(* ===== verification/MemPoolInv.v ===== *)
(** * MemPoolInv: the pool keeps its blocks apart

    The definitions are in [MemPool].  A pool owns regions of the memory: its own pages, those
    of its other sub-allocators, in use or kept for later, and those of the large blocks.
    Allocation and release keep these regions apart and each sub-allocator correct, so that
    the blocks in use never overlap and keep their contents. *)

From stdpp Require Import functions gmap.
From S2P Require Import Prelude Handle MemChunk MemSub MemPool.

(** ** Regions *)

Fixpoint apart (l : list block) : Prop :=
  match l with [] => True | b :: l => disj b.1 b.2 l /\ apart l end.

Lemma disj_sym a n b k (l : list block) : a + n <= b \/ b + k <= a -> disj b k l -> disj b k ((a, n) :: l).
Proof. intros H Hd c j [[= -> ->]|Hc]%elem_of_cons; [lia | by apply Hd]. Qed.

#[export] Instance apart_proper : Proper ((≡ₚ) ==> iff) apart.
Proof.
  assert (forall l1 l2, l1 ≡ₚ l2 -> apart l1 -> apart l2) as H; [|intros l1 l2 E; split; apply H; [done | by symmetry]].
  intros l1 l2 E. induction E as [|[a n] l1 l2 E IH|[a n] [b k] l|]; simpl; [done | | |auto].
  - intros [Hd Ha]. split; [by rewrite <- E | auto].
  - intros [Hd [Hd' Ha]]. assert (b + k <= a \/ a + n <= b) as Hab by (specialize (Hd a n ltac:(by left)); simpl in *; lia).
    split_and!; [| | done].
    + apply disj_sym; [lia | done].
    + intros c j Hc. apply Hd. by right.
Qed.

Lemma apart_two l a n b k : apart l -> (a, n) ∈ l -> (b, k) ∈ l -> (a, n) <> (b, k) -> a + n <= b \/ b + k <= a.
Proof.
  intros Hl Ha Hb Hne. apply list_elem_of_split in Ha as (l1 & l2 & ->). rewrite <- Permutation_middle in Hl, Hb.
  destruct Hl as [Hd _]. apply elem_of_cons in Hb as [[= -> ->]|Hb]; [done|]. by apply Hd.
Qed.

(** ** Pages *)

Lemma map_words_lookup n a m x : map_words n a m !! x =
  if decide (a <= x < a + 8 * Z.of_nat n /\ (x - a) mod 8 = 0) then Some 0 else m !! x.
Proof.
  revert a m. induction n as [|n IH]; intros a m; cbn [map_words].
  - rewrite decide_False by lia. done.
  - rewrite IH. replace (x - (a + 8)) with (x - a + (-1) * 8) by lia. rewrite Z.mod_add by lia.
    destruct (decide (a + 8 <= x < a + 8 + 8 * Z.of_nat n /\ (x - a) mod 8 = 0)) as [H|H].
    { by rewrite decide_True by lia. }
    destruct (decide (x = a)) as [->|Hne].
    + rewrite lookup_insert_eq, decide_True; [done|]. rewrite Z.sub_diag. split; [lia | done].
    + rewrite lookup_insert_ne by done. rewrite decide_False; [done|]. intros [Hx H8].
      pose proof (Z_div_mod_eq_full (x - a) 8). lia.
Qed.
Lemma unmap_words_lookup n a m x : unmap_words n a m !! x =
  if decide (a <= x < a + 8 * Z.of_nat n /\ (x - a) mod 8 = 0) then None else m !! x.
Proof.
  revert a m. induction n as [|n IH]; intros a m; cbn [unmap_words].
  - rewrite decide_False by lia. done.
  - rewrite IH. replace (x - (a + 8)) with (x - a + (-1) * 8) by lia. rewrite Z.mod_add by lia.
    destruct (decide (a + 8 <= x < a + 8 + 8 * Z.of_nat n /\ (x - a) mod 8 = 0)) as [H|H].
    { by rewrite decide_True by lia. }
    destruct (decide (x = a)) as [->|Hne].
    + rewrite lookup_delete_eq, decide_True; [done|]. rewrite Z.sub_diag. split; [lia | done].
    + rewrite lookup_delete_ne by done. rewrite decide_False; [done|]. intros [Hx H8].
      pose proof (Z_div_mod_eq_full (x - a) 8). lia.
Qed.

Lemma mod8_of x k : (k | x) -> (8 | k) -> x mod 8 = 0.
Proof. intros H1 H2. apply Z.mod_divide; [done|]. by etransitivity. Qed.

(** A region of the system. *)
Definition page_ok (a n : Z) : Prop := a mod 4096 = 0 /\ n mod 4096 = 0 /\ 0x10000 <= a /\ 0x10000 <= n /\ a + n <= 2 ^ 47.

Lemma map_region_out a n m x : 0 <= n -> x < a \/ a + n <= x -> map_region a n m !! x = m !! x.
Proof.
  intros Hn Hx. unfold map_region. rewrite map_words_lookup, decide_False; [done|]. rewrite Z2Nat.id by (apply Z.div_pos; lia).
  pose proof (Z_div_mod_eq_full n 8). pose proof (Z.mod_pos_bound n 8 ltac:(lia)). lia.
Qed.
Lemma unmap_region_out a n m x : 0 <= n -> x < a \/ a + n <= x -> unmap_region a n m !! x = m !! x.
Proof.
  intros Hn Hx. unfold unmap_region. rewrite unmap_words_lookup, decide_False; [done|]. rewrite Z2Nat.id by (apply Z.div_pos; lia).
  pose proof (Z_div_mod_eq_full n 8). pose proof (Z.mod_pos_bound n 8 ltac:(lia)). lia.
Qed.
Lemma map_region_mapped a n m : page_ok a n -> mapped a (a + n) (map_region a n m).
Proof.
  intros (Ha & Hn & Hge & Hgn & _) x Hx H8. unfold map_region. rewrite map_words_lookup, decide_True; [by eexists|].
  pose proof (Z_div_mod_eq_full n 4096). pose proof (Z_div_mod_eq_full a 4096).
  pose proof (Z_div_mod_eq_full x 8).
  assert (n / 8 = n / 4096 * 512) as -> by (symmetry; apply (Z.div_unique_pos n 8 (n / 4096 * 512) 0); lia). split; [lia|].
  symmetry. apply (Z.mod_unique_pos _ 8 (x / 8 - a / 4096 * 512)); lia.
Qed.

(** ** A sub-allocator depends on its region only *)

Lemma sub_inv_frame lo hi p m m' live : (forall x, lo <= x < hi -> m' !! x = m !! x) ->
  sub_inv lo hi p m live -> sub_inv lo hi p m' live.
Proof.
  intros E [Ha Hm Hl (fl & Hf & Ht) Hb Hsz].
  assert (forall bs, (forall b, b ∈ bs -> b ∈ live ++ frees fl ++ bump p) -> same_on bs m m') as Hs.
  { intros bs Hbs a n x Hin Hx. apply E. destruct (tiled_in _ _ _ a n Ht) as (? & ? & _); [by apply Hbs | lia]. }
  split; [done | intros x Hx H8; rewrite E by done; by apply Hm | | | | done].
  - intros a n Hin. eapply live_keep; [exact Hl | | done]. apply Hs. set_solver.
  - exists fl. split; [|done]. eapply free_ok_same; [|exact Hf]. apply Hs. set_solver.
  - intros Hne. rewrite (Hs (bump p) ltac:(set_solver) (sub_start p) (sub_end p - sub_start p)); [by apply Hb | |].
    + rewrite bump_some by done. by left.
    + rewrite bump_some in Ht by done. destruct (tiled_in _ _ _ (sub_start p) (sub_end p - sub_start p) Ht) as (_ & _ & _ & ?); [|lia].
      rewrite !elem_of_app. right. right. by left.
Qed.

Lemma sub_inv_live_in lo hi p m live a n : sub_inv lo hi p m live -> (a, n) ∈ live -> lo <= a /\ a + n <= hi.
Proof.
  intros [_ _ _ (fl & _ & Ht) _ _] Hin. destruct (tiled_in _ _ _ a n Ht) as (? & ? & _); [|done]. apply elem_of_app. by left.
Qed.

(** ** The invariant of a pool *)

Definition gran_size (q : nd_mmpool_t) : Z := alloc_granularity q * MIN_PAGE_SIZE.
(** The region of a sub-allocator, and the size it manages. *)
Definition sub_page (q : nd_mmpool_t) (s : Z) : block :=
  if s =? _allocator q then (pool_addr q, pool_size q) else (s, gran_size q).
Definition sub_len (q : nd_mmpool_t) (s : Z) : Z := if s =? _allocator q then pool_size q - POOL_STRUCT_SIZE else gran_size q.

Definition regions (q : nd_mmpool_t) (D : list block) : list block :=
  (sub_page q <$> allocator_list q) ++ ((fun s => (s, gran_size q)) <$> free_allocator q) ++ D.

Definition sub_ok (q : nd_mmpool_t) (m : words) (s : Z) (live : list block) : Prop :=
  exists p, subs q !! s = Some p /\ sub_addr p = s /\ sub_size p = sub_len q s /\
    sub_inv (s + SUB_ALLOCATOR_SIZE) (s + sub_len q s) p m live.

· · ·

▶ **Exercise aim**: The stretch of entries above that starts with the line containing "sub_inv lo hi p m live -> sub_inv" and goes on through the line containing "- exists fl." is to be transcribed exactly, and no other line is to be transcribed.

▶ **Response to the exercise**:
  sub_inv lo hi p m live -> sub_inv lo hi p m' live.
Proof.
  intros E [Ha Hm Hl (fl & Hf & Ht) Hb Hsz].
  assert (forall bs, (forall b, b ∈ bs -> b ∈ live ++ frees fl ++ bump p) -> same_on bs m m') as Hs.
  { intros bs Hbs a n x Hin Hx. apply E. destruct (tiled_in _ _ _ a n Ht) as (? & ? & _); [by apply Hbs | lia]. }
  split; [done | intros x Hx H8; rewrite E by done; by apply Hm | | | | done].
  - intros a n Hin. eapply live_keep; [exact Hl | | done]. apply Hs. set_solver.
  - exists fl. split; [|done]. eapply free_ok_same; [|exact Hf]. apply Hs. set_solver.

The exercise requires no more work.